A Crusader fights an undead enemy in Ashwold Cemetery.

Diablo Immortal is a free-to-play massively multiplayer online (MMO) action role-playing game (ARPG), designed initially for play on mobile devices. It is an online-only game, requiring an internet connection during play. The game also features cross-save functionality, linking the player's progress to their Battle.net account and allowing them to continue across multiple devices.

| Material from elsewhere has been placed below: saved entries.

(* ===== verification/Paging.v ===== *)
(** * Page tables (kernel/memory.c: pte_ptr, pde_ptr, addr_v2p, page_table_pte_remove)

    Physical memory is a map from dword addresses to 32-bit words. [walk] is
    the translation of the processor (two levels, 4 KB pages); the kernel
    reaches the page tables only through virtual addresses, so every access
    of the C code goes through [walk]. *)

From Stdlib Require Import ZArith Lia.
From stdpp Require Import base numbers list gmap.
From S2P Require Import Prelude.

(** ** The machine *)

Record pmem := PMem { phys : gmap Z Z; cr3 : Z }.

Definition PDE_IDX (addr : Z) : Z := Z.shiftr (Z.land addr 0xffc00000) 22.
Definition PTE_IDX (addr : Z) : Z := Z.shiftr (Z.land addr 0x003ff000) 12.
(** The frame number bits and the present bit of an entry. *)
Definition frame (e : Z) : Z := Z.land e 0xfffff000.
Definition present (e : Z) : bool := negb (Z.land e 1 =? 0).

(** Physical addresses of the page directory entry and page table entry of
    a virtual address. *)
Definition pde_slot (m : pmem) (v : Z) : Z := frame (cr3 m) + PDE_IDX v * 4.
Definition pte_slot (m : pmem) (v : Z) : option Z :=
  match phys m !! pde_slot m v with
  | Some pde => if present pde then Some (frame pde + PTE_IDX v * 4) else None
  | None => None
  end.
Definition walk (m : pmem) (v : Z) : option Z :=
  match pte_slot m v with
  | Some a =>
    match phys m !! a with
    | Some pte => if present pte then Some (frame pte + Z.land v 0xfff) else None
    | None => None
    end
  | None => None
  end.

(** [*p] and [*p = w] for a [uint32_t* p]: a page fault if unmapped. *)
Definition load32 (p : Z) : M pmem Z := λ m,
  match walk m p with
  | Some a => match phys m !! a with Some w => Ret (w, m) | None => Fault end
  | None => Fault
  end.
Definition store32 (p w : Z) : M pmem unit := λ m,
  match walk m p with
  | Some a =>
    match phys m !! a with
    | Some _ => Ret ((), PMem (<[a := u32 w]> (phys m)) (cr3 m))
    | None => Fault
    end
  | None => Fault
  end.

(** ** The kernel's functions *)

Definition pte_ptr (vaddr : Z) : Z :=
  u32 (0xffc00000 + Z.shiftr (Z.land vaddr 0xffc00000) 10 + PTE_IDX vaddr * 4).
Definition pde_ptr (vaddr : Z) : Z := u32 (0xfffff000 + PDE_IDX vaddr * 4).

Definition addr_v2p (vaddr : Z) : M pmem Z :=
  pte ← load32 (pte_ptr vaddr);
  mret (u32 (Z.land pte 0xfffff000 + Z.land vaddr 0x00000fff)).

(** [*pte &= ~PG_P_1]; the TLB is not modelled, so [invlpg] is a no-op. *)
Definition page_table_pte_remove (vaddr : Z) : M pmem unit :=
  pte ← load32 (pte_ptr vaddr);
  store32 (pte_ptr vaddr) (Z.land pte (Z.lnot 1)).

(** ** Masks are divisions *)

Lemma land_high v k : 0 ≤ k → 0 ≤ v < 4294967296 → k ≤ 32 →
  Z.land v (2 ^ 32 - 2 ^ k) = v / 2 ^ k * 2 ^ k.
Proof.
  intros Hk Hv Hk'. replace (2 ^ 32 - 2 ^ k) with (Z.shiftl (Z.ones (32 - k)) k).
  2:{ rewrite Z.shiftl_mul_pow2, Z.ones_equiv by lia.
      replace (2 ^ 32) with (2 ^ (32 - k) * 2 ^ k) by (rewrite <-Z.pow_add_r by lia; f_equal; lia).
      lia. }
  rewrite <-Z.shiftr_div_pow2, <-Z.shiftl_mul_pow2 by lia.
  apply Z.bits_inj_iff'. intros n Hn. rewrite Z.land_spec, !Z.shiftl_spec by lia.
  destruct (Z.lt_ge_cases n k).
  - rewrite (Z.testbit_neg_r (Z.ones _)), (Z.testbit_neg_r (Z.shiftr _ _)) by lia.
    apply andb_false_r.
  - rewrite Z.shiftr_spec, Z.testbit_ones by lia. replace (n - k + k) with n by lia.
    destruct (Z.lt_ge_cases n 32) as [Hn32|Hn32].
    + destruct (Z.leb_spec 0 (n - k)), (Z.ltb_spec (n - k) (32 - k)); try lia. apply andb_true_r.
    + destruct (Z.ltb_spec (n - k) (32 - k)); [lia|].
      rewrite (andb_false_r (0 <=? n - k)), andb_false_r. symmetry.
      destruct (decide (v = 0)) as [->|Hv0]; [apply Z.bits_0|].
      apply Z.bits_above_log2; [lia|].
      assert (Z.log2 v < 32); [|lia]. apply Z.log2_lt_pow2; lia.
Qed.

Lemma frame_eq v : is_u32 v → frame v = v / 4096 * 4096.
Proof. intros. apply (land_high v 12); done. Qed.
Lemma dir_part v : is_u32 v → Z.land v 0xffc00000 = v / 4194304 * 4194304.
Proof. intros. apply (land_high v 22); done. Qed.
Lemma land_fff v : Z.land v 0xfff = v mod 4096.
Proof. apply (Z.land_ones v 12). done. Qed.
Lemma PDE_IDX_eq v : is_u32 v → PDE_IDX v = v / 4194304.
Proof.
  intros. unfold PDE_IDX. rewrite dir_part, Z.shiftr_div_pow2 by done. zlia.
Qed.
Lemma PTE_IDX_eq v : is_u32 v → PTE_IDX v = v / 4096 mod 1024.
Proof.
  intros. unfold PTE_IDX.
  change 0x003ff000 with (Z.shiftl (Z.ones 10) 12).
  rewrite Z.shiftr_land, Z.shiftr_shiftl_l, Z.shiftr_div_pow2 by done.
  change (12 - 12) with 0. rewrite Z.shiftl_0_r. by apply Z.land_ones.
Qed.

Lemma PDE_IDX_range v : is_u32 v → 0 ≤ PDE_IDX v < 1024.
Proof. intros. rewrite PDE_IDX_eq by done. zlia. Qed.
Lemma PTE_IDX_range v : is_u32 v → 0 ≤ PTE_IDX v < 1024.
Proof. intros. rewrite PTE_IDX_eq by done. zlia. Qed.

Lemma pte_ptr_eq v : is_u32 v → pte_ptr v = 1023 * 4194304 + PDE_IDX v * 4096 + PTE_IDX v * 4.
Proof.
  intros H. unfold pte_ptr. rewrite dir_part, PDE_IDX_eq by done.
  pose proof (PTE_IDX_range v H). rewrite Z.shiftr_div_pow2 by done. zlia.
Qed.
Lemma pde_ptr_eq v : is_u32 v → pde_ptr v = 1023 * 4194304 + 1023 * 4096 + PDE_IDX v * 4.
Proof.
  intros H. unfold pde_ptr. pose proof (PDE_IDX_range v H). zlia.
Qed.

(** The parts of an address in the page table window. *)
Lemma window_parts v : is_u32 v →
  is_u32 (pte_ptr v) ∧ PDE_IDX (pte_ptr v) = 1023 ∧ PTE_IDX (pte_ptr v) = PDE_IDX v ∧
  Z.land (pte_ptr v) 0xfff = PTE_IDX v * 4.
Proof.
  intros H. pose proof (PDE_IDX_range v H). pose proof (PTE_IDX_range v H).
  assert (is_u32 (pte_ptr v)) as Hp by (rewrite pte_ptr_eq by done; unfold is_u32; lia).
  rewrite (PDE_IDX_eq (pte_ptr v)), (PTE_IDX_eq (pte_ptr v)), land_fff by done.
  rewrite pte_ptr_eq by done. split_and!; [zlia..].
Qed.

Lemma pde_window v : is_u32 v → pde_ptr v = pte_ptr (pte_ptr v) - PTE_IDX (pte_ptr v) * 4 + PDE_IDX v * 4.
Proof.
  intros H. pose proof (window_parts v H) as (Hp & Hd & Ht & _).
  rewrite (pte_ptr_eq (pte_ptr v)), pde_ptr_eq, Hd, Ht by done. lia.
Qed.

(** ** The recursive entry *)

(** The last entry of the page directory refers to the directory itself. *)
Record self_map (m : pmem) : Prop := {
  sm_cr3 : is_u32 (cr3 m);
  sm_entry : ∃ e, phys m !! (frame (cr3 m) + 1023 * 4) = Some e ∧ present e = true ∧
    frame e = frame (cr3 m)
}.

Lemma self_slot m v : self_map m → is_u32 v → PDE_IDX v = 1023 →
  pte_slot m v = Some (frame (cr3 m) + PTE_IDX v * 4).
Proof.
  intros [_ (e & He & Hp & Hf)] Hv Hi. unfold pte_slot, pde_slot. by rewrite Hi, He, Hp, Hf.
Qed.

Lemma walk_pte_ptr m v : self_map m → is_u32 v → walk m (pte_ptr v) = pte_slot m v.
Proof.
  intros Hm Hv. destruct (window_parts v Hv) as (Hp & Hd & Ht & Ho).
  unfold walk. rewrite (self_slot m), Ht, Ho by done. unfold pte_slot. fold (pde_slot m v).
  done.
Qed.

Lemma walk_pde_ptr m v : self_map m → is_u32 v → walk m (pde_ptr v) = Some (pde_slot m v).
Proof.
  intros Hm Hv. pose proof (PDE_IDX_range v Hv).
  assert (is_u32 (pde_ptr v)) as Hp by (rewrite pde_ptr_eq by done; unfold is_u32; lia).
  assert (PDE_IDX (pde_ptr v) = 1023 ∧ PTE_IDX (pde_ptr v) = 1023 ∧
    Z.land (pde_ptr v) 0xfff = PDE_IDX v * 4) as (Hd & Ht & Ho).
  { rewrite (PDE_IDX_eq (pde_ptr v)), (PTE_IDX_eq (pde_ptr v)), land_fff by done.
    rewrite pde_ptr_eq by done. split_and!; zlia. }
  unfold walk. rewrite (self_slot m), Ht by done.
  destruct (sm_entry m Hm) as (e & He & Hpe & Hf). by rewrite He, Hpe, Hf, Ho.
Qed.

Lemma load_pte m v a pte : self_map m → is_u32 v →
  pte_slot m v = Some a → phys m !! a = Some pte → load32 (pte_ptr v) m = Ret (pte, m).
Proof. intros Hm Hv Ha Hp. unfold load32. by rewrite walk_pte_ptr, Ha, Hp. Qed.

Lemma store_pte m v a pte w : self_map m → is_u32 v →
  pte_slot m v = Some a → phys m !! a = Some pte →
  store32 (pte_ptr v) w m = Ret ((), PMem (<[a := u32 w]> (phys m)) (cr3 m)).
Proof. intros Hm Hv Ha Hp. unfold store32. by rewrite walk_pte_ptr, Ha, Hp. Qed.

(** A write to the dword [a] leaves translations that do not use it. *)
Lemma walk_frame m a w v :
  pde_slot m v ≠ a → pte_slot m v ≠ Some a →
  walk (PMem (<[a := w]> (phys m)) (cr3 m)) v = walk m v.
Proof.
  intros Hd Ht. unfold walk, pte_slot in *. cbn. unfold pde_slot in *. cbn.
  rewrite lookup_insert_ne by done.
  destruct (phys m !! (frame (cr3 m) + PDE_IDX v * 4)) as [pde|]; [|done].
  destruct (present pde); [|done]. rewrite lookup_insert_ne by congruence. done.
Qed.

Lemma pte_slot_write m a w v :
  pde_slot m v ≠ a → pte_slot (PMem (<[a := w]> (phys m)) (cr3 m)) v = pte_slot m v.
Proof.
  intros Hd. unfold pte_slot, pde_slot in *. cbn. by rewrite lookup_insert_ne.
Qed.

Lemma present_clear w : present (u32 (Z.land w (Z.lnot 1))) = false.
Proof.
  unfold present. apply negb_false_iff, Z.eqb_eq. unfold u32.
  change 4294967296 with (2 ^ 32). rewrite <-Z.land_ones by done.
  rewrite <-!Z.land_assoc. apply Z.bits_inj_iff'. intros n Hn.
  rewrite !Z.land_spec, Z.bits_0, Z.lnot_spec by done.
  destruct (decide (n = 0)) as [->|]; [by rewrite !andb_false_r|].
  assert (Z.testbit 1 n = false) as -> by (apply Z.bits_above_log2; cbn; lia).
  by rewrite !andb_false_r.
Qed.

(** Memory words are 32 bits wide. *)
Definition words_ok (m : pmem) : Prop := map_Forall (λ _ w, is_u32 w) (phys m).

Lemma walk_Some m v p :
  walk m v = Some p ↔ ∃ a pte, pte_slot m v = Some a ∧ phys m !! a = Some pte ∧
    present pte = true ∧ p = frame pte + Z.land v 0xfff.
Proof.
  unfold walk. split.
  - intros H. repeat case_match; try done. injection H as <-. eauto 10.
  - by intros (a & pte & -> & -> & -> & ->).
Qed.

(** ** Properties *)

(** C33: with the recursive directory entry, the address [pte_ptr v] translates
    to the page table entry of [v] (when its table is present) and
    [pde_ptr v] to its directory entry. *)
Theorem recursive_mapping m v :
  self_map m → is_u32 v →
  walk m (pte_ptr v) = pte_slot m v ∧ walk m (pde_ptr v) = Some (pde_slot m v).
Proof. intros Hm Hv. split; [by apply walk_pte_ptr|by apply walk_pde_ptr]. Qed.

(** A directory at 0x100000 whose entries 0x300 and 1023 are present, with a
    page table at 0x101000 that maps 0xc0001000 to 0x5000. *)
Definition ex_pmem : pmem :=
  PMem {[ 0x100ffc := 0x100007; 0x100c00 := 0x101007; 0x101004 := 0x5007; 0x101008 := 0 ]} 0x100000.

Lemma ex_pmem_ok : self_map ex_pmem.
Proof. split; [done|]. exists 0x100007. split_and!; by vm_compute. Qed.

Lemma recursive_mapping_witness :
  walk ex_pmem (pte_ptr 0xc0001234) = Some 0x101004 ∧ walk ex_pmem (pde_ptr 0xc0001234) = Some 0x100c00.
Proof.
  destruct (recursive_mapping ex_pmem 0xc0001234 ex_pmem_ok
    ltac:(unfold is_u32; lia)) as [H1 H2].
  rewrite H1, H2. split; by vm_compute.
Defined.

(** C39: [addr_v2p] of a mapped address is the processor's translation. *)
Theorem addr_v2p_correct m v p :
  self_map m → words_ok m → is_u32 v → walk m v = Some p → addr_v2p v m = Ret (p, m).
Proof.
  intros Hm Hw Hv (a & pte & Ha & Hpte & Hp & ->)%walk_Some. unfold addr_v2p.
  rewrite (M_bind_Ret _ _ _ _ _ (load_pte m v a pte Hm Hv Ha Hpte)). mstep.
  fold (frame pte). apply Hw in Hpte as Hu. rewrite u32_id; [done|].
  rewrite frame_eq, land_fff by done. zlia.
Qed.

Lemma addr_v2p_correct_witness : addr_v2p 0xc0001234 ex_pmem = Ret (0x5234, ex_pmem).
Proof.
  apply (addr_v2p_correct ex_pmem 0xc0001234 0x5234 ex_pmem_ok); [|unfold is_u32; lia|by vm_compute].
  intros i x. unfold ex_pmem, phys. rewrite !lookup_insert_Some, lookup_singleton_Some.
  unfold is_u32. naive_solver lia.
Defined.

(** [page_table_pte_remove] of a mapped page unmaps its addresses and no
    address that is translated through other entries. *)
Theorem page_table_pte_remove_correct m v a pte :
  self_map m → is_u32 v → pte_slot m v = Some a → phys m !! a = Some pte →
  ∃ m', page_table_pte_remove v m = Ret ((), m') ∧
    (pde_slot m v ≠ a → walk m' v = None) ∧
    (∀ v', pde_slot m v' ≠ a → pte_slot m v' ≠ Some a → walk m' v' = walk m v').
Proof.
  intros Hm Hv Ha Hpte. eexists. unfold page_table_pte_remove.
  rewrite (M_bind_Ret _ _ _ _ _ (load_pte m v a pte Hm Hv Ha Hpte)).
  rewrite (store_pte m v a pte _ Hm Hv Ha Hpte). split_and!; [done| |].
  - intros Hd. unfold walk. rewrite pte_slot_write, Ha by done. cbn.
    rewrite lookup_insert_eq. by rewrite present_clear.
  - intros v' ??. by apply walk_frame.
Qed.

Lemma page_table_pte_remove_correct_witness :
  ∃ m', page_table_pte_remove 0xc0001000 ex_pmem = Ret ((), m') ∧ walk m' 0xc0001000 = None.
Proof.
  destruct (page_table_pte_remove_correct ex_pmem 0xc0001000 0x101004 0x5007 ex_pmem_ok
    ltac:(unfold is_u32; lia) ltac:(by vm_compute) ltac:(by vm_compute)) as (m' & H & Hw & _).
  exists m'. split; [exact H|]. apply Hw. by vm_compute.
Defined.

The fast-paced, arcade-like Immortal has many gameplay similarities to Diablo III (such as destructible environments); however, while it retains the vibrant art style of Diablo III, the game's tone is closer to the more somber style of Diablo II. It features the isometric graphic style common to games in the series.

Many of the game's activities are designed to be small in size (Blizzard advise that dungeons, though similar to those from the prior games, average 10–15 minutes in length, with shorter activities lasting 1–5 minutes), so they can fit with the shorter play sessions common to mobile gaming; however, unlike many games in the free-to-play mobile space, Immortal does not feature an "energy" system to limit the amount of free play time available.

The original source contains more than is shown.